(* ===== verification/Pusher.v ===== *)
(** * Pusher: negotiation and uploads

    [crates/garret-pusher/src/main.rs]: [missing_paths], [upload] and what it
    calls. A handler's answer is an acknowledgement or an [HttpError].
    serde_json's parser is a parameter; the random id of an internal error and
    the quoting of values in messages are left out. The router and its bearer
    check are in Routes, binding listeners and the shutdown loop in Startup, the
    discovery document in Settings; metrics and logging are left out. *)

From stdpp Require Import pretty.
From S2P Require Import Prelude Text Common InFlight Db Prog Storage World Narinfo Verify.

(** ** Errors *)

Record HttpError := mkError {
  er_status : Z;
  er_message : string;
  er_reason : option string;
  er_retry_after : bool;
}.

Definition refused (message : string) : HttpError := mkError 400 message (Some "refused") false.
Definition retry_after (status : Z) (message : string) : HttpError := mkError status message None true.

(** [impl From<anyhow::Error> for Error]. *)
Definition error_from (e : Failure) : HttpError :=
  match e with
  | Fail_BodyOverLimit over => refused over
  | Fail_ClientBody _ => mkError 500 "internal error" (Some "client_body") false
  | Fail_S3 _ => mkError 500 "internal error" (Some "storage") false
  | Fail_Other _ => mkError 500 "internal error" (Some "internal") false
  end.

Definition quiescing : HttpError := retry_after 503 "cache is quiescing for fsck --repair --quiesce".

(** ** Negotiation *)

Definition missing_paths (hashes : list string) : Handler (Result (list string) HttpError) :=
  do missing <- db_write_now (λ now db, missing db hashes now);
  Ret (map_err error_from missing).

(** ** The preamble *)

Definition MAX_PREAMBLE : Z := 1024 * 1024.

(** serde_json's parser. *)
Class Json := {
  preamble_from_slice : list Z → Result Preamble string;
}.

Section upload.
Context `{J : Json, C : Crypto, Zs : Zstd}.

(** [Some] with the bytes behind the preamble once it is complete. *)
Definition take_preamble (buf : list Z) : Result (option (Preamble * list Z)) HttpError :=
  match preamble_end buf MAX_PREAMBLE with
  | Ok (Some end_) =>
      let? preamble := map_err (λ e, refused ("bad preamble: " +:+ e))
                         (preamble_from_slice (drop 4 (take (Z.to_nat end_) buf))) in
      Ok (Some (preamble, drop (Z.to_nat end_) buf))
  | Ok None => Ok None
  | Err _ => Err (refused "preamble length is implausible")
  end.

(** The loop of [store_upload] that reads it; the items left bound its laps. *)
Fixpoint read_preamble {S} `{ByteStream S} (fuel : nat) (stream : S) (head : list Z)
    : Result (Preamble * list Z) HttpError * S :=
  match take_preamble head with
  | Err e => (Err e, stream)
  | Ok (Some preamble) => (Ok preamble, stream)
  | Ok None =>
      match fuel with
      | 0 => (Err (refused "read_preamble: out of fuel"), stream)
      | Datatypes.S fuel =>
          match next_chunk stream "preamble" with
          | (Err e, stream) => (Err (error_from e), stream)
          | (Ok None, stream) => (Err (refused "body ended before the preamble was complete"), stream)
          | (Ok (Some (Err e)), stream) => (Err (refused e), stream)
          | (Ok (Some (Ok chunk)), stream) => read_preamble fuel stream (head ++ chunk)
          end
      end
  end.

(** [once(leftover).chain(stream)]. *)
Record Chain (S : Type) := mkChain {
  ch_first : option (list Z);
  ch_rest : S;
}.

Definition chain_pull {S} `{ByteStream S} (c : Chain S) : option Item * Chain S :=
  match ch_first S c with
  | Some bytes => (Some (Item_Data bytes), mkChain S None (ch_rest S c))
  | None => let '(item, rest) := pull (ch_rest S c) in (item, mkChain S None rest)
  end.
Definition chain_left {S} `{ByteStream S} (c : Chain S) : nat :=
  match ch_first S c with Some bytes => Datatypes.S (length bytes) | None => 0 end + items_left (ch_rest S c).

#[export] Program Instance chain_stream {S} `{ByteStream S} : ByteStream (Chain S) := {|
  pull := chain_pull;
  items_left := chain_left;
|}.
Next Obligation.
  intros S HS [[b|] rest] i s'; unfold chain_pull, chain_left; cbn.
  - intros [= <- <-]. cbn. lia.
  - destruct (pull rest) as [item rest'] eqn:Hp. intros [= -> <-]. cbn. by apply pull_left in Hp.
Qed.
Next Obligation.
  intros S HS [[b|] rest] s'; unfold chain_pull, chain_left; cbn; [done|].
  destruct (pull rest) as [item rest'] eqn:Hp. intros [= -> <-]. cbn. by apply pull_end in Hp.
Qed.

(** ** The object of a preamble *)

Definition basename_of (store_dir path what : string) : Result string HttpError :=
  ok_or (store_basename path store_dir)
    (refused (what +:+ " " +:+ path +:+ " is not a store path in " +:+ store_dir)).

Definition is_multi_line (s : string) : bool :=
  ascii_mem (ascii_of_nat 10) s || ascii_mem (ascii_of_nat 13) s.

Definition build_object (hash : string) (preamble : Preamble) (store_dir subject : string)
    : Result Object HttpError :=
  let? name := ok_or
    (base ← store_basename (pre_store_path preamble) store_dir;
     rest ← strip_prefix hash base; strip_prefix "-" rest)
    (refused ("store path " +:+ pre_store_path preamble +:+ " is not " +:+ store_dir +:+ "/"
                +:+ hash +:+ "-<name>")) in
  let? references := collect_results (λ r, basename_of store_dir r "reference")
                       (pre_references preamble) in
  let references := order_by String.le references in
  let? deriver := match pre_deriver preamble with
                  | None => Ok None
                  | Some d => let? base := basename_of store_dir d "deriver" in Ok (Some base)
                  end in
  let? _ := match pre_ca preamble with
            | Some ca => if is_multi_line ca then Err (refused ("ca " +:+ ca +:+ " is not a single line"))
                         else Ok tt
            | None => Ok tt
            end in
  let? nar_hash := map_err refused (normalize_hash b64_decode (pre_nar_hash preamble)) in
  Ok (mkObject hash (pre_store_path preamble) name nar_hash (pre_nar_size preamble) "" 0 deriver
        (pre_ca preamble) references [] (Some subject)).

(** ** The upload *)

Record UploadState := mkUploadState {
  us_keys : list SigningKey;
  us_store_dir : string;
  us_limits : UploadLimits;
}.

Definition with_blob (obj : Object) (file_hash : string) (file_size : Z) (sigs : list string) : Object :=
  mkObject (o_store_path_hash obj) (o_store_path obj) (o_name obj) (o_nar_hash obj) (o_nar_size obj)
    file_hash file_size (o_deriver obj) (o_ca obj) (o_references obj) sigs (o_pushed_by obj).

Exercise goal —
Each line that includes "length" counts once; state how many such lines the listing has, with no other words.

Exercise response —
2